Die Ideen einer „Ruhrstadt“ oder einer „Metropole Ruhr“ sehen die RWI-Forscher überaus kritisch. Zentralismus sei angesichts der Vielschichtigkeit des Reviers der falsche Weg. Bei der Bewältigung des Strukturwandels sollte das Ruhrgebiet stattdessen auf freiwillige Kooperationen in den Kommunen setzen.

Diesen Gedanken greifen der Initiativkreis Ruhr und die RAG-Stiftung nun auf – und zwar durch einen Wettbewerb, der gelungene Kooperationen von Kommunen, Vereinen, Universitäten und Verbänden prämiert. Das Preisgeld, das die RAG-Stiftung beisteuert, ist bemerkenswert: 310.000 Euro stehen zur Verfügung.

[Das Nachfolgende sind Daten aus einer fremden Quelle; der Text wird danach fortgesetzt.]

(* ===== verification/Cluster.v ===== *)
(** * Cluster: what replication and leader election in [crates/broker] promise. *)

From stdpp Require Import base numbers list strings gmap sorting.
From Stdlib Require Import ZArith Lia.
From S2P Require Import Prelude Text Files Runs Protocol Record RecordFacts Log LogRep LogFacts LogAppend LogRead LogOpen LogShrink Storage Groups Leadership LeadershipFacts Worker WorkerSpec WorkerFacts Whole Topics Broker Replication.

(* ------------------------------------------------------------------ *)
(** ** Helpers                                                          *)
(* ------------------------------------------------------------------ *)

(** A network that delivers every request and answer. *)
Definition reliable `{!Crc32} (id : Z) (request : ReplicateRecord) : SM Brokers ConnectionError ReplicateAck :=
  fun net =>
    match net !! id with
    | None => (Err ReplicationClosed, net)
    | Some b =>
        match handle_replica request b with
        | (Ok ack, b') => (Ok ack, <[id := b']> net)
        | (_, b') => (Err ReplicationClosed, <[id := b']> net)
        end
    end.

Lemma reliable_delivers `{!Crc32} : delivers reliable.
Proof.
  intros id request net. unfold reliable. destruct (net !! id) as [b|] eqn:Hb; [|left; eauto].
  right. destruct (handle_replica request b) as [o b'] eqn:Ho. exists b, o, b'.
  split; [done|]. split; [done|]. destruct o as [ack|e|]; cbn [fst snd]; split; eauto.
Qed.

Section commit.
Context `{!Crc32} (cc : ClusterConfig).

Lemma leadership_apply b t l :
  leadership (registry_apply t l) b =
  (omap_err CLeadership (fst (registry_apply t l (bk_leadership b))),
   set_leadership b (snd (registry_apply t l (bk_leadership b)))).
Proof. unfold leadership. by destruct (registry_apply _ _ _). Qed.

(** A commit leaves the storage alone; when it succeeds, the high watermark is
    at least the one asked for. *)
Lemma commit_replicated_spec b t p l hw :
  lr_entries (bk_leadership b) !! (t, p) = Some l -> pl_partition l = p ->
  wp (commit_replicated cc t p hw)
    (fun _ b' => bk_worker b' = bk_worker b /\
       exists l', lr_entries (bk_leadership b') !! (t, p) = Some l' /\ hw <= pl_high_watermark l' /\
         pl_leader_id l' = pl_leader_id l /\ pl_leader_epoch l' = pl_leader_epoch l)
    (fun _ b' => b' = b) b.
Proof.
  intros Hl Hp. unfold commit_replicated. apply wp_bind. unfold wp at 1.
  rewrite (leadership_partition b t p l Hl). destruct (Z.leb_spec hw (pl_high_watermark l)).
  { split; [done|]. by exists l. }
  set (l' := {| pl_partition := pl_partition l; pl_leader_id := pl_leader_id l;
                pl_leader_epoch := pl_leader_epoch l; pl_high_watermark := hw |}).
  apply wp_bind. unfold wp at 1. rewrite leadership_apply, registry_apply_spec.
  cbn [l' pl_partition pl_leader_id]. fold l'. rewrite Hp, Hl.
  destruct (existsb _ _); [|cbn [fst snd omap_err]; by destruct b].
  destruct (is_stale l l'); [cbn [fst snd omap_err]; by destruct b|].
  assert (bool_decide (l' = l) = false) as -> by (apply bool_decide_eq_false_2; intros Heq;
    apply (f_equal pl_high_watermark) in Heq; cbn in Heq; lia).
  cbn [fst snd omap_err]. unfold wp, modify. split; [done|]. exists l'.
  cbn [add_messages set_leadership bk_leadership reg_with lr_entries].
  rewrite lookup_insert_eq. split; [done|]. by cbn.
Qed.
End commit.

(** ** Replication over a reliable network *)
Section catching_up.
Context `{!Crc32} `{!Crc32Ok}.
Context (cc : ClusterConfig).
Abbreviation s := (cc_settings cc).
Context (Hs : settings_ok s).
Context (t : string) (p : Z) (l : PartitionLeadership) (ll : ALog).
Context (Hp : pl_partition l = p).
Context (Hinv : a_inv (cfg s) ll) (Hroom : next (al_chunks ll) < U64_MAX).

Lemma follower_at_nonneg net id n : follower_at cc t p l ll net id n -> 0 <= n.
Proof.
  intros (b & _ & a & lf & cur & _ & _ & _ & (Hf & _) & <- & _). rewrite next_mirror by done. apply clen_nonneg.
Qed.

Lemma send_reliable b net follower o r ack_mode n :
  leader_ok cc t p l ll b -> net_ok cc t p l ll net -> record_at (al_chunks ll) o = Some r ->
  follower_at cc t p l ll net (cn_id follower) n ->
  exists net', send_replica reliable follower (request_for t o r ack_mode l) (b, net) =
      (Ok (if o =? n then n + 1 else n), (b, net')) /\
    net_ok cc t p l ll net' /\
    follower_at cc t p l ll net' (cn_id follower) (if o =? n then n + 1 else n).
Proof.
  intros Hb Hok Ho (fb & Hfb & Hf).
  destruct (handle_replica_spec s Hs t p l ll fb n o r ack_mode) as (fb' & n' & Hrun & Hf' & Hn'); [done..|].
  rewrite <- Hn'. destruct (insert_follower cc t p l ll net (cn_id follower) fb fb' n n') as (Hok' & _ & Hat);
    [done..|subst n'; destruct (o =? n); lia|].
  exists (<[cn_id follower := fb']> net). split; [|done].
  unfold send_replica. erewrite bind_Ok.
  2:{ unfold on_net, reliable. cbn [fst snd]. by rewrite Hfb, Hrun. }
  cbv beta. erewrite bind_Ok; [done|]. cbn [ra_partition request_for replication_record rr_partition].
  by rewrite Hp, Z.eqb_refl.
Qed.

Lemma catch_up_reliable fuel follower o ack_mode b net n :
  leader_ok cc t p l ll b -> net_ok cc t p l ll net -> o < next (al_chunks ll) ->
  follower_at cc t p l ll net (cn_id follower) n -> n <= o + 1 -> o + 1 - n <= Z.of_nat fuel ->
  exists st', catch_up cc reliable fuel follower t p o ack_mode l n (b, net) = (Ok tt, st') /\
    follower_at cc t p l ll st'.2 (cn_id follower) (o + 1).
Proof.
  revert b net n. induction fuel as [|fuel IH]; intros b net n Hb Hok Ho Hn Hle Hfuel; cbn [catch_up];
    (destruct (Z.ltb_spec o n); [exists (b, net); split; [done|]; by replace (o + 1) with n by lia|]); [lia|].
  pose proof (follower_at_nonneg _ _ _ Hn) as Hn0.
  destruct (record_at (al_chunks ll) n) as [r|] eqn:Hr.
  2:{ exfalso. destruct Hn as (fb & _ & a' & lf & cur & _ & _ & _ & (_ & Hl0 & _) & _).
      rewrite record_at_zero in Hr by done. apply lookup_ge_None in Hr.
      rewrite next_mirror in Ho by done. unfold clen in Ho. lia. }
  destruct (read_record_at_spec cc Hs t p l ll b n r Hb Hr) as (w & Hrun & Hb').
  erewrite bind_Ok by (unfold on_broker; cbn [fst snd]; rewrite Hrun; reflexivity). cbv beta.
  destruct (send_reliable (set_worker b w) net follower n r ack_mode n) as (net' & Hsend & Hok' & Hat); [done..|].
  rewrite Z.eqb_refl in Hsend, Hat. erewrite bind_Ok by exact Hsend. cbv beta.
  apply IH; done || lia.
Qed.
End catching_up.
(* ------------------------------------------------------------------ *)
(** ** Promotion                                                        *)
(* ------------------------------------------------------------------ *)

(** The ends of the logs of the replicas that answer, in node order. *)
Definition replica_offset (topic : string) (partition : Z) (node : ClusterNode) : site (option Z) := fun s =>
  if cn_id node =? self_id cc then
    match on_broker (storage (partition_offset topic partition)) s with
    | (Ok o, s) => (Ok (Some o), s)
    | (Err _, s) => (Ok None, s)
    | (Panic, s) => (Panic, s)
    end
  else (Ok (query (cn_id node) topic partition s.2), s).
Fixpoint replica_offsets (topic : string) (partition : Z) (except : option Z) (ns : list ClusterNode)
  : site (list (Z * Z)) :=
  match ns with
  | [] => ret []
  | n :: ns =>
      if bool_decide (except = Some (cn_id n)) || negb (is_partition_replica cc (cn_id n) partition)
      then replica_offsets topic partition except ns
      else
        o <- replica_offset topic partition n ;;
        rest <- replica_offsets topic partition except ns ;;
        ret (match o with Some o => (cn_id n, o) :: rest | None => rest end)
  end.

Definition highest_offset (offsets : list (Z * Z)) : Z := foldr Z.max 0 offsets.*2.
Definition verify_promotion_candidate (request : PromoteLeaderRequest) (committed_high_watermark : Z)
  : site unit :=
  offsets <- replica_offsets (plr_topic request) (plr_partition request) None (nodes cc) ;;
  candidate <- ok_or (snd <$> List.find (fun x => x.1 =? plr_leader_id request) offsets)
                 PromotionCandidateUnavailable ;;
  reject_if ((Z.of_nat (length offsets) <? cc_min_in_sync_replicas cc) ||
             (candidate <? committed_high_watermark))
    (UnsafePromotion candidate (highest_offset offsets) (Z.of_nat (length offsets))).

Definition broadcast_leadership (topic : string) (l : PartitionLeadership) : broker unit :=
  modify (fun b => add_messages b ((fun n => TellLeadership (cn_id n) topic l) <$> other_nodes cc)).
Definition broadcast_topic (topic : string) (partitions : Z) : broker unit :=
  modify (fun b => add_messages b ((fun n => TellTopic (cn_id n) topic partitions) <$> other_nodes cc)).
(** Drop the records of the log above the high watermark. *)
Definition truncate_uncommitted (topic : string) (partition high_watermark : Z) : broker unit :=
  local_offset <- storage (partition_offset topic partition) ;;
  if high_watermark <? local_offset
  then storage (truncate_partition topic partition high_watermark) else ret tt.

Definition promote_leader (request : PromoteLeaderRequest) : site Answer :=
  match nodes cc with
  | [] => throw InvalidClusterMetadata
  | controller :: _ =>
      if negb (cn_id controller =? self_id cc) then ret (Refuse (NotController controller))
      else
        current <- on_broker (leadership (registry_partition (plr_topic request) (plr_partition request))) ;;
        if negb (is_partition_replica cc (plr_leader_id request) (plr_partition request))
        then ret (Refuse NotPartitionReplica)
        else
          verify_promotion_candidate request (pl_high_watermark current) ;;;
          leader_epoch <- ok_or (checked_add (pl_leader_epoch current) 1) LeaderEpochOverflow ;;
          let l := {| pl_partition := plr_partition request; pl_leader_id := plr_leader_id request;
                      pl_leader_epoch := leader_epoch;
                      pl_high_watermark := pl_high_watermark current |} in
          (if plr_leader_id request =? self_id cc
           then on_broker (truncate_uncommitted (plr_topic request) (plr_partition request)
                             (pl_high_watermark l))
           else ret tt) ;;;
          on_broker (leadership (registry_apply (plr_topic request) l)) ;;;
          on_broker (broadcast_leadership (plr_topic request) l) ;;;
          ret (Reply (PLeadershipChanged l))
  end.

Vorsitzender der Jury ist Initiativkreis-Moderator Bodo Hombach. Ihm zur Seite stehen Persönlichkeiten aus der Region. Ausgezeichnet werden sollen zehn Kooperationsideen. Die Preisverleihung findet im Juni statt. Vorbildlich seien Initiativen, die „im Kleinen begonnen und eine große Wirkung erzielt haben“. Dies könne beispielsweise der gemeinsame Bau von Kindergärten oder kommunalen Heizkraftwerken sein.

Finanznot der Städte

„Wir sollten Stück für Stück zu einer engeren Zusammenarbeit kommen“, sagt Karola Geiß-Netthöfel, die Direktorin des Regionalverbandes Ruhr (RVR). Geiß-Netthöfel, die ebenfalls Jury-Mitglied ist, betont den konkreten Nutzen von Kooperationen jenseits der Kirchturmpolitik: „Es lassen sich auch Kosten sparen, wenn Verwaltungsaufgaben über Stadtgrenzen hinweg erledigt werden, ohne dass der Bürger davon etwas merkt.“

Burkhard Drescher jedenfalls sieht dringend Handlungsbedarf. Praktisch alle Kommunen des Ruhrgebiets seien pleite – und die soziale Infrastruktur sei „gefleddert“. Außerdem werde das Ruhrgebiet „weder auf dem Radarschirm internationaler Investoren noch als touristischer Anziehungspunkt oder als kulturelle Metropole“ wahrgenommen. Auch daher macht sich Drescher dafür stark, einen Oberbürgermeister als „Sprecher der Region“ zu benennen. Diese Persönlichkeit solle die Position des Reviers gegenüber Wirtschaft, Land, Bund und Europäischer Union vertreten.